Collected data

(** What the pool does to the outside: broadcasts on its condition
    variables, OS threads it launches, and calls of the user's [run()]. *)
Inductive event :=
  | NotifyAll (c : cond)
  | Launch (threadId : Z)       (* [std::thread t(func_, threadId_); t.detach()] *)
  | Run (task : addr).          (* the virtual call [run()] on the task at [task] *)

Inductive cv_status := no_timeout | timeout.

(** ** The result types of main.cpp: [MyTask::run] returns an
    [unsigned long long]. *)

Inductive main_type := Ulong.

Global Instance main_type_eq_dec : EqDecision main_type.
Proof. solve_decision. Defined.

Definition main_El (t : main_type) : Type :=
  match t with Ulong => Z end.

(** ** main.cpp: [MyTask]

    [run()] adds up the numbers from [begin_] to [end_] in an
    [unsigned long long] (its three-second sleep and its prints are left
    out).  [left] is the number of iterations the loop may take; [None]
    says they were not enough. *)
Fixpoint MyTask_loop (left : nat) (end_ i sum : Z) : option Z :=
  if i <=? end_ then
    match left with
    | O => None
    | S left' => MyTask_loop left' end_ (wrap64 (i + 1)) (wrap64 (sum + i))
    end
  else Some sum.

Definition MyTask_run (left : nat) (begin_ end_ : Z) : option Z :=
  MyTask_loop left end_ begin_ 0.

Section Model.
(** The C++ types a task may return are open-ended: [U] names them and
    [El] gives their values; RTTI can tell two types apart. *)
Context {U : Type} `{EqDecision U} {El : U → Type}.

(** ** class Any *)

(** Pointer-to-const-char is singled out because [Result::get] builds an
    [Any] from the empty string literal. *)
Inductive ctype :=
  | const_char_ptr
  | user_type (u : U).

Global Instance ctype_eq_dec : EqDecision ctype.
Proof. solve_decision. Defined.

Definition denote (T : ctype) : Type :=
  match T with
  | const_char_ptr => string
  | user_type u => El u
  end.

(** [Derive<T>]: the dynamic type and [data_]. *)
Record Derive := mkDerive { dyn_type : ctype; data_ : denote dyn_type }.

(** [Any]: [std::unique_ptr<Base> base_], null in a default-constructed
    or moved-from [Any]. *)
Record Any := mkAny { base_ : option Derive }.

(** [Any() = default] *)
Definition Any_default : Any := mkAny None.

(** [template <typename T> Any(T data) : base_(new Derive<T>(data))] *)
Definition Any_of (T : ctype) (data : denote T) : Any :=
  mkAny (Some (mkDerive T data)).

(** [dynamic_cast<Derive<T> *>(base_.get())] *)
Definition dynamic_cast (T : ctype) (b : option Derive) : option (denote T) :=
  match b with
  | None => None
  | Some d =>
      match decide (dyn_type d = T) with
      | left e => Some (eq_rect (dyn_type d) denote (data_ d) T e)
      | right _ => None
      end
  end.

(** [template <typename T> T cast_()] *)
Definition cast_ (T : ctype) (a : Any) : thrown (denote T) :=
  match dynamic_cast T (base_ a) with
  | None => Throws "type is unmatch!"
  | Some data => Returns data
  end.

(** ** class Semaphore *)

Record Semaphore := mkSemaphore { resLimit_ : Z; isExit_ : bool }.

(** [Semaphore(size_t limit = 0)] *)
Definition Semaphore_ctor (limit : Z) : Semaphore :=
  {| resLimit_ := limit; isExit_ := false |}.

(** [wait()]: [cond_.wait(lock, resLimit_ > 0)] parks the caller until
    the count is positive. *)
Definition Semaphore_wait : M Semaphore unit :=
  let* exited := gets isExit_ in
  if (exited : bool) then ret tt
  else
    let* n := gets resLimit_ in
    if 0 <? n
    then modify (λ s, {| resLimit_ := wrap64 (resLimit_ s - 1); isExit_ := isExit_ s |})
    else park.

(** [post()]; the broadcast on the semaphore's own condition variable is
    what lets a parked [wait()] try again. *)
Definition Semaphore_post : M Semaphore unit :=
  let* exited := gets isExit_ in
  if (exited : bool) then ret tt
  else modify (λ s, {| resLimit_ := wrap64 (resLimit_ s + 1); isExit_ := isExit_ s |}).

(** ** class Result *)

Record Result := mkResult {
  any_ : Any;
  sem_ : Semaphore;
  task_ : option addr;      (* std::shared_ptr<Task> *)
  isValid_ : bool }.

(** Run a semaphore operation on the [sem_] member. *)
Definition on_sem {A} (m : M Semaphore A) : M Result A :=
  λ r, let put s := {| any_ := any_ r; sem_ := s; task_ := task_ r; isValid_ := isValid_ r |} in
       match m (sem_ r) with
       | Done a s => Done a (put s)
       | Blocked s => Blocked (put s)
       | Fault f => Fault f
       end.

(** [void Result::setVal(Any any)] *)
Definition Result_setVal (any : Any) : M Result unit :=
  modify (λ r, {| any_ := any; sem_ := sem_ r; task_ := task_ r; isValid_ := isValid_ r |}) >>
  on_sem Semaphore_post.

(** [Any Result::get()]; returning the empty string literal converts it
    through the template constructor of [Any] at type pointer-to-const-char,
    and [std::move(any_)] leaves [any_] empty. *)
Definition Result_get : M Result Any :=
  let* valid := gets isValid_ in
  if negb valid then ret (Any_of const_char_ptr EmptyString)
  else
    on_sem Semaphore_wait >>
    let* v := gets any_ in
    modify (λ r, {| any_ := Any_default; sem_ := sem_ r; task_ := task_ r; isValid_ := isValid_ r |}) >>
    ret v.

**TASK GOAL:**
Your answer should consist of every entry, repeated exactly.

**SOLVED EXERCISE:**
(** What the pool does to the outside: broadcasts on its condition
    variables, OS threads it launches, and calls of the user's [run()]. *)
Inductive event :=
  | NotifyAll (c : cond)
  | Launch (threadId : Z)       (* [std::thread t(func_, threadId_); t.detach()] *)
  | Run (task : addr).          (* the virtual call [run()] on the task at [task] *)

Inductive cv_status := no_timeout | timeout.

(** ** The result types of main.cpp: [MyTask::run] returns an
    [unsigned long long]. *)

Inductive main_type := Ulong.

Global Instance main_type_eq_dec : EqDecision main_type.
Proof. solve_decision. Defined.

Definition main_El (t : main_type) : Type :=
  match t with Ulong => Z end.

(** ** main.cpp: [MyTask]

    [run()] adds up the numbers from [begin_] to [end_] in an
    [unsigned long long] (its three-second sleep and its prints are left
    out).  [left] is the number of iterations the loop may take; [None]
    says they were not enough. *)
Fixpoint MyTask_loop (left : nat) (end_ i sum : Z) : option Z :=
  if i <=? end_ then
    match left with
    | O => None
    | S left' => MyTask_loop left' end_ (wrap64 (i + 1)) (wrap64 (sum + i))
    end
  else Some sum.

Definition MyTask_run (left : nat) (begin_ end_ : Z) : option Z :=
  MyTask_loop left end_ begin_ 0.

Section Model.
(** The C++ types a task may return are open-ended: [U] names them and
    [El] gives their values; RTTI can tell two types apart. *)
Context {U : Type} `{EqDecision U} {El : U → Type}.

(** ** class Any *)

(** Pointer-to-const-char is singled out because [Result::get] builds an
    [Any] from the empty string literal. *)
Inductive ctype :=
  | const_char_ptr
  | user_type (u : U).

Global Instance ctype_eq_dec : EqDecision ctype.
Proof. solve_decision. Defined.

Definition denote (T : ctype) : Type :=
  match T with
  | const_char_ptr => string
  | user_type u => El u
  end.

(** [Derive<T>]: the dynamic type and [data_]. *)
Record Derive := mkDerive { dyn_type : ctype; data_ : denote dyn_type }.

(** [Any]: [std::unique_ptr<Base> base_], null in a default-constructed
    or moved-from [Any]. *)
Record Any := mkAny { base_ : option Derive }.

(** [Any() = default] *)
Definition Any_default : Any := mkAny None.

(** [template <typename T> Any(T data) : base_(new Derive<T>(data))] *)
Definition Any_of (T : ctype) (data : denote T) : Any :=
  mkAny (Some (mkDerive T data)).

(** [dynamic_cast<Derive<T> *>(base_.get())] *)
Definition dynamic_cast (T : ctype) (b : option Derive) : option (denote T) :=
  match b with
  | None => None
  | Some d =>
      match decide (dyn_type d = T) with
      | left e => Some (eq_rect (dyn_type d) denote (data_ d) T e)
      | right _ => None
      end
  end.

(** [template <typename T> T cast_()] *)
Definition cast_ (T : ctype) (a : Any) : thrown (denote T) :=
  match dynamic_cast T (base_ a) with
  | None => Throws "type is unmatch!"
  | Some data => Returns data
  end.

(** ** class Semaphore *)

Record Semaphore := mkSemaphore { resLimit_ : Z; isExit_ : bool }.

(** [Semaphore(size_t limit = 0)] *)
Definition Semaphore_ctor (limit : Z) : Semaphore :=
  {| resLimit_ := limit; isExit_ := false |}.

(** [wait()]: [cond_.wait(lock, resLimit_ > 0)] parks the caller until
    the count is positive. *)
Definition Semaphore_wait : M Semaphore unit :=
  let* exited := gets isExit_ in
  if (exited : bool) then ret tt
  else
    let* n := gets resLimit_ in
    if 0 <? n
    then modify (λ s, {| resLimit_ := wrap64 (resLimit_ s - 1); isExit_ := isExit_ s |})
    else park.

(** [post()]; the broadcast on the semaphore's own condition variable is
    what lets a parked [wait()] try again. *)
Definition Semaphore_post : M Semaphore unit :=
  let* exited := gets isExit_ in
  if (exited : bool) then ret tt
  else modify (λ s, {| resLimit_ := wrap64 (resLimit_ s + 1); isExit_ := isExit_ s |}).

(** ** class Result *)

Record Result := mkResult {
  any_ : Any;
  sem_ : Semaphore;
  task_ : option addr;      (* std::shared_ptr<Task> *)
  isValid_ : bool }.

(** Run a semaphore operation on the [sem_] member. *)
Definition on_sem {A} (m : M Semaphore A) : M Result A :=
  λ r, let put s := {| any_ := any_ r; sem_ := s; task_ := task_ r; isValid_ := isValid_ r |} in
       match m (sem_ r) with
       | Done a s => Done a (put s)
       | Blocked s => Blocked (put s)
       | Fault f => Fault f
       end.

(** [void Result::setVal(Any any)] *)
Definition Result_setVal (any : Any) : M Result unit :=
  modify (λ r, {| any_ := any; sem_ := sem_ r; task_ := task_ r; isValid_ := isValid_ r |}) >>
  on_sem Semaphore_post.

(** [Any Result::get()]; returning the empty string literal converts it
    through the template constructor of [Any] at type pointer-to-const-char,
    and [std::move(any_)] leaves [any_] empty. *)
Definition Result_get : M Result Any :=
  let* valid := gets isValid_ in
  if negb valid then ret (Any_of const_char_ptr EmptyString)
  else
    on_sem Semaphore_wait >>
    let* v := gets any_ in
    modify (λ r, {| any_ := Any_default; sem_ := sem_ r; task_ := task_ r; isValid_ := isValid_ r |}) >>
    ret v.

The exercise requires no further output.